--- Information provided ---

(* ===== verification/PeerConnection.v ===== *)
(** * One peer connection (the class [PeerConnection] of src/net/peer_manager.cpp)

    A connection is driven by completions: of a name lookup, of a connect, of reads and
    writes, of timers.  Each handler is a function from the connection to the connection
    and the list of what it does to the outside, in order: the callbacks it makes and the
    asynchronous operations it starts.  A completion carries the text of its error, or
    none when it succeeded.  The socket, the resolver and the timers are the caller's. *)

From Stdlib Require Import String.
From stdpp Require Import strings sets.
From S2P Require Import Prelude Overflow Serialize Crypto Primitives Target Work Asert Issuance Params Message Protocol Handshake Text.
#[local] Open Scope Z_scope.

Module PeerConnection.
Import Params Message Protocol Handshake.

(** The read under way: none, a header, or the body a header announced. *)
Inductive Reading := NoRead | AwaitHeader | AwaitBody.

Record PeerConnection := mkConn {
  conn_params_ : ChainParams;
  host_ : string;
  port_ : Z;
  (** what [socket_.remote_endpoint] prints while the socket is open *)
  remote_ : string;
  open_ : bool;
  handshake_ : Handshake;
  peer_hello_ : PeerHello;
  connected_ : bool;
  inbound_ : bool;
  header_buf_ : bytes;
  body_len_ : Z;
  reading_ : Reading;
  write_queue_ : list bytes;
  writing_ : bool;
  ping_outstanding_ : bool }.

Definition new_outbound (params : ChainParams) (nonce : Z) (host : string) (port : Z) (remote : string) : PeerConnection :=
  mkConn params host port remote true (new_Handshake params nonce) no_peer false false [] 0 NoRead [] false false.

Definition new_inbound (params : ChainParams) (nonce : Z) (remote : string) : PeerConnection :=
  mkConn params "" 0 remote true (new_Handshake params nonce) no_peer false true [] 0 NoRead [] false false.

---
--- Information provided ---

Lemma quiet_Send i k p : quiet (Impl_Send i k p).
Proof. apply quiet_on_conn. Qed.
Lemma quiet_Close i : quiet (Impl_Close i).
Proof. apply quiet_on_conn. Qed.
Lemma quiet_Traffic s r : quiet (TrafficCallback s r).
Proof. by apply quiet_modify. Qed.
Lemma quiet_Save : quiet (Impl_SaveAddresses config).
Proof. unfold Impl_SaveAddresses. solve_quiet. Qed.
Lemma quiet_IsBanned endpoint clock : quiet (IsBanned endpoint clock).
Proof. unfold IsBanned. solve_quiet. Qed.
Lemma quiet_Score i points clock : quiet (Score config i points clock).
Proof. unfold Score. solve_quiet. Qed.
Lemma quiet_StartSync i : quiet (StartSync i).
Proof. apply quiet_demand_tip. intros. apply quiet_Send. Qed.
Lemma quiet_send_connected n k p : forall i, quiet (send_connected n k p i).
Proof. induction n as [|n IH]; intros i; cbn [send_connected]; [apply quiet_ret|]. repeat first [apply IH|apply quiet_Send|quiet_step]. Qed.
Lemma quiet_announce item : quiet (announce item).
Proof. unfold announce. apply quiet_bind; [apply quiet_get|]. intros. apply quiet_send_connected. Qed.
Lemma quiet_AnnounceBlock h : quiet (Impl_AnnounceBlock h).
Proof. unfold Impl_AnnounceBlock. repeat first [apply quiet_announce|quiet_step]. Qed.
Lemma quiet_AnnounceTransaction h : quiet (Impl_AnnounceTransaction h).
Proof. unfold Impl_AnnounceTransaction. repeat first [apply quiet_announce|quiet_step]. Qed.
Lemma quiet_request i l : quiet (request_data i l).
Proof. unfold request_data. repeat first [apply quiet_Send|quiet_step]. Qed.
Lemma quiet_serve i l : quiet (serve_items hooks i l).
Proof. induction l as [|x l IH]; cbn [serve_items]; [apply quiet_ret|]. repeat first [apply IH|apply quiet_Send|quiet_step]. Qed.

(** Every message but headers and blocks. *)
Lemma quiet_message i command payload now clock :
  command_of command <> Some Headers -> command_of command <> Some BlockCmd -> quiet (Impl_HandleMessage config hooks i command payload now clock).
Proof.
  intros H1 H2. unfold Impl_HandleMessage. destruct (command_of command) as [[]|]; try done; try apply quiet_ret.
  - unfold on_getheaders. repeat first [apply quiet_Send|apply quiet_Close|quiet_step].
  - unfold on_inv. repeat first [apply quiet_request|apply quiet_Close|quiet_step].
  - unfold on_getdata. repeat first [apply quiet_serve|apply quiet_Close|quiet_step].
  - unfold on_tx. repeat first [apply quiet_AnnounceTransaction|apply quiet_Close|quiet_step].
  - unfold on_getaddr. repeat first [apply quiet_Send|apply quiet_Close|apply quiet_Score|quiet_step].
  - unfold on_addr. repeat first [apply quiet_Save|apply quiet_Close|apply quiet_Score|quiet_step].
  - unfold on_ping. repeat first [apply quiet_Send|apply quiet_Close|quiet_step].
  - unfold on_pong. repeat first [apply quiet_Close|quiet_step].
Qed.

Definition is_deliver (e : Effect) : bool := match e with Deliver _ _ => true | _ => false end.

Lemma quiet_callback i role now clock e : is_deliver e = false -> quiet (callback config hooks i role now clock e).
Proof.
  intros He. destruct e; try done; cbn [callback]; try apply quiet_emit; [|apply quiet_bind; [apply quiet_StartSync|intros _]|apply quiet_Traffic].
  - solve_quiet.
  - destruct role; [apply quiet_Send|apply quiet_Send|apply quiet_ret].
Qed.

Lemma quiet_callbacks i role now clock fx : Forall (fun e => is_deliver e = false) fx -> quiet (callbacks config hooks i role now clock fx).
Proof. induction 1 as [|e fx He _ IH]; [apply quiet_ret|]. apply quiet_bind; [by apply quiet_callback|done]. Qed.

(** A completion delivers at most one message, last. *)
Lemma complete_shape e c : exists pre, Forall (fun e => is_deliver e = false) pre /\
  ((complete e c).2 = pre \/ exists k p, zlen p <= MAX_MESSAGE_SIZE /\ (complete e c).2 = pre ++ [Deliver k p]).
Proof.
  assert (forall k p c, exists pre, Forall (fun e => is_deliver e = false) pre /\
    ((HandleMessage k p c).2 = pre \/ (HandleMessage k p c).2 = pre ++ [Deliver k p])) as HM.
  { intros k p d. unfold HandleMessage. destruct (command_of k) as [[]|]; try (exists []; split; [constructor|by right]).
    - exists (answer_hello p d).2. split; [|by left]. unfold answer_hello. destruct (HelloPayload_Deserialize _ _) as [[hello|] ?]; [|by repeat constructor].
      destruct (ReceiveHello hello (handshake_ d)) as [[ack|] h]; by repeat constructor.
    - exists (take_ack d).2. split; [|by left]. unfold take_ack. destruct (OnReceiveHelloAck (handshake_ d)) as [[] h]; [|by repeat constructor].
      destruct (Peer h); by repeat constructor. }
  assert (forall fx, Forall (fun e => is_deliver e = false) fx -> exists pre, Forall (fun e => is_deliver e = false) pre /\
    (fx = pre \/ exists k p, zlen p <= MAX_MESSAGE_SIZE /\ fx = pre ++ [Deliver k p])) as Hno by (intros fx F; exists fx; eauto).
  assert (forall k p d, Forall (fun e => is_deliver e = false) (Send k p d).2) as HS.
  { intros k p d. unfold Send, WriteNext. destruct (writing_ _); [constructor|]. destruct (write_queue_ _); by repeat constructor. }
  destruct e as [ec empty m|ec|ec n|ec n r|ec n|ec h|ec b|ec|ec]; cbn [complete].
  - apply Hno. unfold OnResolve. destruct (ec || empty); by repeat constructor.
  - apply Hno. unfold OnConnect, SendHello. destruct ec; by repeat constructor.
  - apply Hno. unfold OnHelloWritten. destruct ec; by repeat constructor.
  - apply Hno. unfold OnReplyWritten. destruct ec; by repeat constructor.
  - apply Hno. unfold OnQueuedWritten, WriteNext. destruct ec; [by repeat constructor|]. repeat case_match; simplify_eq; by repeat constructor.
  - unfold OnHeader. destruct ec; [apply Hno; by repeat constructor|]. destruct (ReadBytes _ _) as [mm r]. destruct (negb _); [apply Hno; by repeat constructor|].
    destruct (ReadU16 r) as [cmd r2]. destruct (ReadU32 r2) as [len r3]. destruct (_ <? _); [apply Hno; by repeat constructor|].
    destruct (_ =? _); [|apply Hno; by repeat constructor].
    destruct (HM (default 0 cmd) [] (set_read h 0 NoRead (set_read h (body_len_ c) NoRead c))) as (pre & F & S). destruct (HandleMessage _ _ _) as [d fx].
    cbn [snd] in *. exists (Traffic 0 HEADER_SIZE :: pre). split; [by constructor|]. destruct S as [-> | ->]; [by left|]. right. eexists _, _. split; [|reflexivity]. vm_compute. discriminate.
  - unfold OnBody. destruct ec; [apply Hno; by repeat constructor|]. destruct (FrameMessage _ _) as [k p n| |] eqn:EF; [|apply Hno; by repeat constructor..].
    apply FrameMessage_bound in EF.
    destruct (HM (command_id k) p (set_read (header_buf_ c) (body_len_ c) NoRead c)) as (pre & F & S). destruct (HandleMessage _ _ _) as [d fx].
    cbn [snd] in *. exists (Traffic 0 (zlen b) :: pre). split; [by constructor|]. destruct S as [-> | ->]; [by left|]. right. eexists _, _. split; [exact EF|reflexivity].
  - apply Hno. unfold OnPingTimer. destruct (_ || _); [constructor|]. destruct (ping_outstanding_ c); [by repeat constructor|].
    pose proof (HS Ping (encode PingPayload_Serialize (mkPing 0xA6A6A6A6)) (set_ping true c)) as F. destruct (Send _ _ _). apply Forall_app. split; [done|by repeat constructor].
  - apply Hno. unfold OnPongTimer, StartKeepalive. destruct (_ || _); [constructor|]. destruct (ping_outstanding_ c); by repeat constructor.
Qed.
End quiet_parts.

---

● **Exercise goal**
Above are the records; from them, give again exactly the lines from the one containing "- apply Hno. unfold OnResolve." through the one containing "- apply Hno. unfold OnReplyWritten.", both included.

● **Output of the exercise**
  - apply Hno. unfold OnResolve. destruct (ec || empty); by repeat constructor.
  - apply Hno. unfold OnConnect, SendHello. destruct ec; by repeat constructor.
  - apply Hno. unfold OnHelloWritten. destruct ec; by repeat constructor.
  - apply Hno. unfold OnReplyWritten. destruct ec; by repeat constructor.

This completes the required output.